The Wednesday 2005-03-09 at 14:39 -0700, Brad Bourn wrote: ... skipped I will not comment on the skipped parts, because others have done for me. No need to add clutter :-)
Yes, I listen. But I can not accept it... it increases network and disk usage across many computers and servers, and increases the time I need to get the information I need to answer.
what do you mean? like I said, there is more information for email clients to sort threads with. It is easier to navigate because each new piece of information is always at the top.
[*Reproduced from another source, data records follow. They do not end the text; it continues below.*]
Lemma extract_opted_out req :
  match apc_us_privacy (extract_privacy_config req) with
  | Some s => third_char_is_Y s
  | None => false
  end = true ↔ opted_out req.
Proof.
  unfold extract_privacy_config, opted_out, derive_usp_from_gpp. simpl.
  destruct (req_regs req ≫= regs_us_privacy) as [s|]; [naive_solver|].
  case_bool_decide as He.
  { split; [done|].
    intros (s&_&[?|(_&H&_)]); [done|]. by apply gpp_no_section in H. }
  destruct (has_usp_v1 (parse_gpp req)) eqn:Hu; last first.
  { split; [done|]. intros (s&_&[?|(_&H&_)]); [done|]. apply has_section_lists in H.
    unfold has_usp_v1, GPP_SID_USP_V1 in Hu. congruence. }
  apply has_section_lists in Hu. simpl. unfold gpp_string.
  destruct (non_empty (req_regs req ≫= regs_gpp)) as [s|] eqn:Hs.
  - apply non_empty_Some in Hs as [Hs Hn]. naive_solver.
  - split; [done|]. intros (s&_&[?|(_&_&H)]); [done|]. apply non_empty_Some in H. congruence.
Qed.

(** C4: The gate every bidder passes.  A bidder is called exactly when the
    request is not child-directed, tracking is not limited, the user did not
    opt out of sale, and a consent string is there if GDPR is declared; a bidder
    that is not called is refused for the first of these that fails, in that
    order, and every bidder gets the same answer. *)
Theorem privacy_gate_spec req bidder :
  let r := check_privacy_for_bidder (extract_privacy_config req) bidder in
  (r = PrAllow ↔ ¬ child_directed req ∧ ¬ tracking_limited req ∧ ¬ opted_out req ∧
                 (gdpr_declared req → consented req)) ∧
  (r = PrBlockCoppa ↔ child_directed req) ∧
  (r = PrBlockLmt ↔ ¬ child_directed req ∧ tracking_limited req) ∧
  (r = PrBlockCcpa ↔ ¬ child_directed req ∧ ¬ tracking_limited req ∧ opted_out req) ∧
  (∀ bidder', check_privacy_for_bidder (extract_privacy_config req) bidder' = r).
Proof.
  assert (Hc : apc_coppa (extract_privacy_config req) = Some 1 ↔ child_directed req) by done.
  assert (Hl : apc_lmt (extract_privacy_config req) = Some 1 ↔ tracking_limited req) by done.
  unfold check_privacy_for_bidder. rewrite <-extract_opted_out, <-extract_gdpr, <-extract_consent.
  rewrite <-Hc, <-Hl. cbv zeta.
  pose proof (eq_refl true). repeat case_bool_decide; [intuition congruence..|].
  destruct (apc_us_privacy (extract_privacy_config req)) as [u|]; [destruct (third_char_is_Y u)|].
  1: intuition congruence.
  all: destruct (apc_gdpr_applies (extract_privacy_config req)); cbn [andb]; [|intuition congruence].
  all: destruct (apc_consent_string (extract_privacy_config req)) as [s|];
    [destruct (str_is_empty s)|]; intuition congruence.
Qed.

(** The gate and the signal helper of the same crate look in different
    places: whatever [regs.gdpr] and [user.consent] say (the fields of OpenRTB
    2.6), the gate's decision is the same, so that a request which
    [get_gdpr_signal] takes for one under GDPR, with no consent at all, has all
    its bidders called. *)
Theorem gate_misses_openrtb26_gdpr :
  (∀ req regs user g c bidder,
     check_privacy_for_bidder (extract_privacy_config
       (set_req_user (Some (set_user_consent c user))
         (set_req_regs (Some (set_regs_gdpr g regs)) req))) bidder =
     check_privacy_for_bidder (extract_privacy_config
       (set_req_user (Some user) (set_req_regs (Some regs) req))) bidder) ∧
  ∃ req, get_gdpr_signal req = Ok GdprYes ∧ get_consent req = "" ∧
    ∀ bidder, check_privacy_for_bidder (extract_privacy_config req) bidder = PrAllow.
Proof.
  split; [done|].
  by exists (set_req_regs (Some (set_regs_gdpr (Some 1) default_regs)) default_req).
Qed.


(** ** Proofs: CCPA *)

Lemma us_privacy_chars c sale : us_privacy_string c sale →
  c ≠ "" ∧ ccpa_validate_consent c = true ∧ third_char_is_Y c = bool_decide (sale = "Y").
Proof.
  intros (n&l&Hn&Hs&Hl&->).
  by destruct (ccpa_flag_cases _ Hn) as [->|[->| ->]],
    (ccpa_flag_cases _ Hs) as [->|[->| ->]], (ccpa_flag_cases _ Hl) as [->|[->| ->]].
Qed.

Lemma parse_consent_loose c o : parse_consent c = Ok o →
  ccpa_validate_consent c = true ∧ third_char_is_Y c = o.
Proof.
  intros [[-> ->]|(sale&Hus&->)]%parse_consent_iff; [done|].
  by apply us_privacy_chars in Hus as (_&?&?).
Qed.

Lemma no_sale_steps ns st :
  fold_left no_sale_step ns st =
    (bool_decide ("*" ∈ ns) || st.1, list_to_set (List.filter (λ b, negb (bool_decide (b = "*"))) ns)
                                     ∪ st.2).
Proof.
  revert st. induction ns as [|b ns IH]; intros [all sp]; [simpl; f_equal; set_solver|].
  simpl. rewrite IH. unfold no_sale_step. simpl. destruct (decide (b = "*")) as [->|Hb].
  - rewrite (bool_decide_true ("*" ∈ "*" :: ns)) by by left. simpl.
    by rewrite orb_true_r.
  - rewrite (bool_decide_false (b = "*")) by done. simpl. f_equal; [|set_solver]. f_equal. apply bool_decide_ext. set_solver.
Qed.

(** The two CCPA implementations agree where the strict one accepts: a
    policy the privacy crate parses is also parsed by the exchange's parser, and
    the two then enforce against the same bidders. *)
Theorem ccpa_policies_agree p valid pp : policy_parse p valid = Ok pp →
  ∃ pcp, parsed_ccpa_parse (pol_consent p) (pol_no_sale_bidders p) = Ok pcp ∧
    pcp_can_enforce pcp = can_enforce pp ∧
    ∀ bidder, pcp_should_enforce pcp bidder = should_enforce pp bidder.
Proof.
  destruct p as [c ns]. unfold policy_parse, parsed_ccpa_parse. simpl. intros Hpp.
  destruct (parse_consent c) as [o| |] eqn:Hc; try done.
  destruct (parse_no_sale_bidders ns valid) as [r| |] eqn:Hns; try done.
  apply parse_no_sale_spec in Hns as [Hok ->]. injection Hpp as <-.
  destruct (parse_consent_loose c o Hc) as [Hv <-]. rewrite Hv, no_sale_steps. simpl.
  assert (Hempty : str_is_empty c = true → third_char_is_Y c = false).
  { unfold str_is_empty. intros Hs%bool_decide_eq_true. by rewrite Hs. }
  unfold pcp_should_enforce, pcp_is_no_sale_for_bidder, pp_should_enforce, is_no_sale_for_bidder.
  assert (Hcov : ∀ bidder, bool_decide ("*" ∈ ns) ||
      bool_decide (bidder ∈ (list_to_set (List.filter (λ b, negb (bool_decide (b = "*"))) ns)
                              ∪ ∅ : gset string)) =
    if bool_decide (ns = ["*"]) then true
    else bool_decide (bidder ∈ (if bool_decide (ns = ["*"]) then ∅ else list_to_set ns : gset string))).
  { intros bidder. destruct (decide (ns = ["*"])) as [->|Hn]; [done|].
    destruct Hok as [?|[Hno Hall]]; [done|].
    rewrite (bool_decide_false ("*" ∈ ns)), !(bool_decide_false (ns = ["*"])) by done. simpl.
    apply bool_decide_ext. rewrite elem_of_union, !elem_of_list_to_set.
    rewrite (list_elem_of_In (List.filter _ _)), List.filter_In, <-list_elem_of_In.
    rewrite negb_true_iff, bool_decide_eq_false. set_solver. }
  destruct (str_is_empty c) eqn:He.
  - rewrite Hempty by done. simpl. eexists. split; [done|]. split; [done|]. intros bidder.
    simpl. by rewrite andb_false_r.
  - simpl. eexists. split; [done|]. split; [done|]. intros bidder. simpl.
    rewrite orb_false_r, Hcov. by destruct (third_char_is_Y c); simpl; rewrite ?andb_true_r, ?andb_false_r.
Qed.
Definition bidders_type_error : string :=
  "invalid bidders type. must either be a string '*' or a string array of bidders".
Definition parse_filter_bidders (arr : list Value) : outcome string (list string) :=
  foldM (λ bidders v, match as_str v with
                      | Some b => Ok (bidders ++ [b])
                      | None => Err bidders_type_error
                      end) [] arr.
Definition parse_bidder_filter (f : Value) : outcome string EpBidderFilter :=
  let mode_str := default "include" (get "filter" f ≫= as_str) in
  mode ← (if bool_decide (mode_str = "include") then Ok Include
          else if bool_decide (mode_str = "exclude") then Ok Exclude
          else Err ("invalid filter value '" +:+ mode_str +:+
                    "'. must be either 'include' or 'exclude'"));
  match get "bidders" f with
  | None => Ok (FilterUniform mode)
  | Some (VString s) =>
      if bool_decide (s = "*") then Ok (FilterUniform mode)
      else Err ("invalid bidders value `" +:+ s +:+ "`. must either be '*' or a string array")
  | Some (VArray arr) => bidders ← parse_filter_bidders arr; Ok (FilterSpecific bidders mode)
  | Some _ => Err bidders_type_error
  end.
Definition parse_type_filter (filter_settings : option Value) : outcome string EpSyncTypeFilter :=
  match filter_settings with
  | None => Ok default_sync_type_filter
  | Some settings =>
      if negb (is_object settings) then Err "filterSettings must be an object"
      else
        iframe ← match get "iframe" settings with
                 | Some v => map_err (λ e, "error parsing filtersettings.iframe: " +:+ e)
                               (parse_bidder_filter v)
                 | None => Ok (FilterUniform Include)
                 end;
        redirect ← match get "image" settings with
                   | Some v => map_err (λ e, "error parsing filtersettings.image: " +:+ e)
                                 (parse_bidder_filter v)
                   | None => Ok (FilterUniform Include)
                   end;
        Ok {| esf_iframe := iframe; esf_redirect := redirect |}
  end.

Record EpCookieSyncRequest : Type := {
  ecr_bidders : option (list string); ecr_gdpr : option Z; ecr_gdpr_consent : option string;
  ecr_us_privacy : option string; ecr_limit : option Z; ecr_coop_sync : option bool;
  ecr_filter_settings : option Value; ecr_account : option string; ecr_debug : option bool;
  ecr_gpp : option string; ecr_gpp_sid : option string;
}.

Definition KNOWN_SYNC_BIDDERS : list string :=
  ["appnexus"; "openx"; "pubmatic"; "ix"; "sovrn"; "adform"; "33across"; "criteo"; "yieldmo";
   "sharethrough"; "smaato"; "conversant"; "smartadserver"; "yieldlab"; "triplelift"].
Definition bidder_sync_urls : list (string * (string * string)) := [
  ("appnexus", ("redirect", "https://ib.adnxs.com/getuid?{{.RedirectURL}}"));
  ("adnxs", ("redirect", "https://ib.adnxs.com/getuid?{{.RedirectURL}}"));
  ("openx", ("redirect", "https://rtb.openx.net/sync/prebid?r={{.RedirectURL}}"));
  ("pubmatic", ("redirect",
    "https://image8.pubmatic.com/AdServer/ImgSync?p=159706&pu={{.RedirectURL}}"));
  ("ix", ("redirect", "https://ssum.casalemedia.com/usermatchredir?s=194962&cb={{.RedirectURL}}"));
  ("sovrn", ("redirect", "https://ap.lijit.com/pixel?redir={{.RedirectURL}}"));
  ("adform", ("redirect", "https://c1.adform.net/cookie?redirect_url={{.RedirectURL}}"));
  ("33across", ("iframe",
    "https://ssc-cms.33across.com/ps/?m=xch&rt=html&ru={{.RedirectURL}}&id=zzz000000000002zzz"));
  ("criteo", ("redirect",
    "https://ssp-sync.criteo.com/user-sync/redirect?profile=230&redir={{.RedirectURL}}"));
  ("yieldmo", ("redirect", "https://ads.yieldmo.com/pbsync?redirectUri={{.RedirectURL}}"));
  ("sharethrough", ("redirect",
    "https://match.sharethrough.com/FGMrCMMc/v1?redirectUri={{.RedirectURL}}"));
  ("smaato", ("redirect", "https://s.ad.smaato.net/c/?adExInit=p&redir={{.RedirectURL}}"));
  ("conversant", ("redirect",
    "https://prebid-match.dotomi.com/match/bounce/current?version=1&networkId=72582&rurl={{.RedirectURL}}"));
  ("smartadserver", ("redirect",
    "https://ssbsync-global.smartadserver.com/api/sync?callerId=5&redirectUri={{.RedirectURL}}"));
  ("yieldlab", ("redirect", "https://ad.yieldlab.net/mr?t=2&pid=9140838&r={{.RedirectURL}}"));
  ("triplelift", ("iframe", "https://eb2.3lift.com/sync?redir={{.RedirectURL}}"))].
Definition bidder_sync_url (bidder : string) : option (string * string) :=
  obj_get bidder bidder_sync_urls.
Threading is done scanning for three headers, the email content is ignored: References: ... ... ... In-Reply-To: .... Message-Id: .... The "Message-Id" identifies, worldwide, the current message, and "In-Reply-To" identifies the previous message. As the "Message-Id" is guaranteed to be worldwide unique, the threading is exact and complete - provided there are no broken mailers in use, such as ms exchange. Including in the message the full previous message is superfluous, because every body has it, and increases resources usage. It has to be transmitted to all subscribers: and some, like me, use a modem. And some, again like me, pay per minute of usage (others do by kilobyte). It means money to me. Not much, but if everybody sends 10 kilobytes messages instead of 3 or 4, I notice it. It also means that archives get bigger with repeated information. Mine is quite big already (more than 600Mb for two years).
takes up too much space/speed? give me a break! this is text!
Yes. 10K transmit in about 2 or 3 seconds. It would be much worse if it were html...
When it comes to mixing both together, top, bottom, middle, full trim, full quote, like when you get hits in google on a long thread, it is the top-posting and full quoting that make it easier to navigate and find what your looking for.
Top posting means that the same search text is found several times, because it is repeated in each answer full quoting it. The same mail is found several times besides the original one. But I was not thinking of google, lists are older than google.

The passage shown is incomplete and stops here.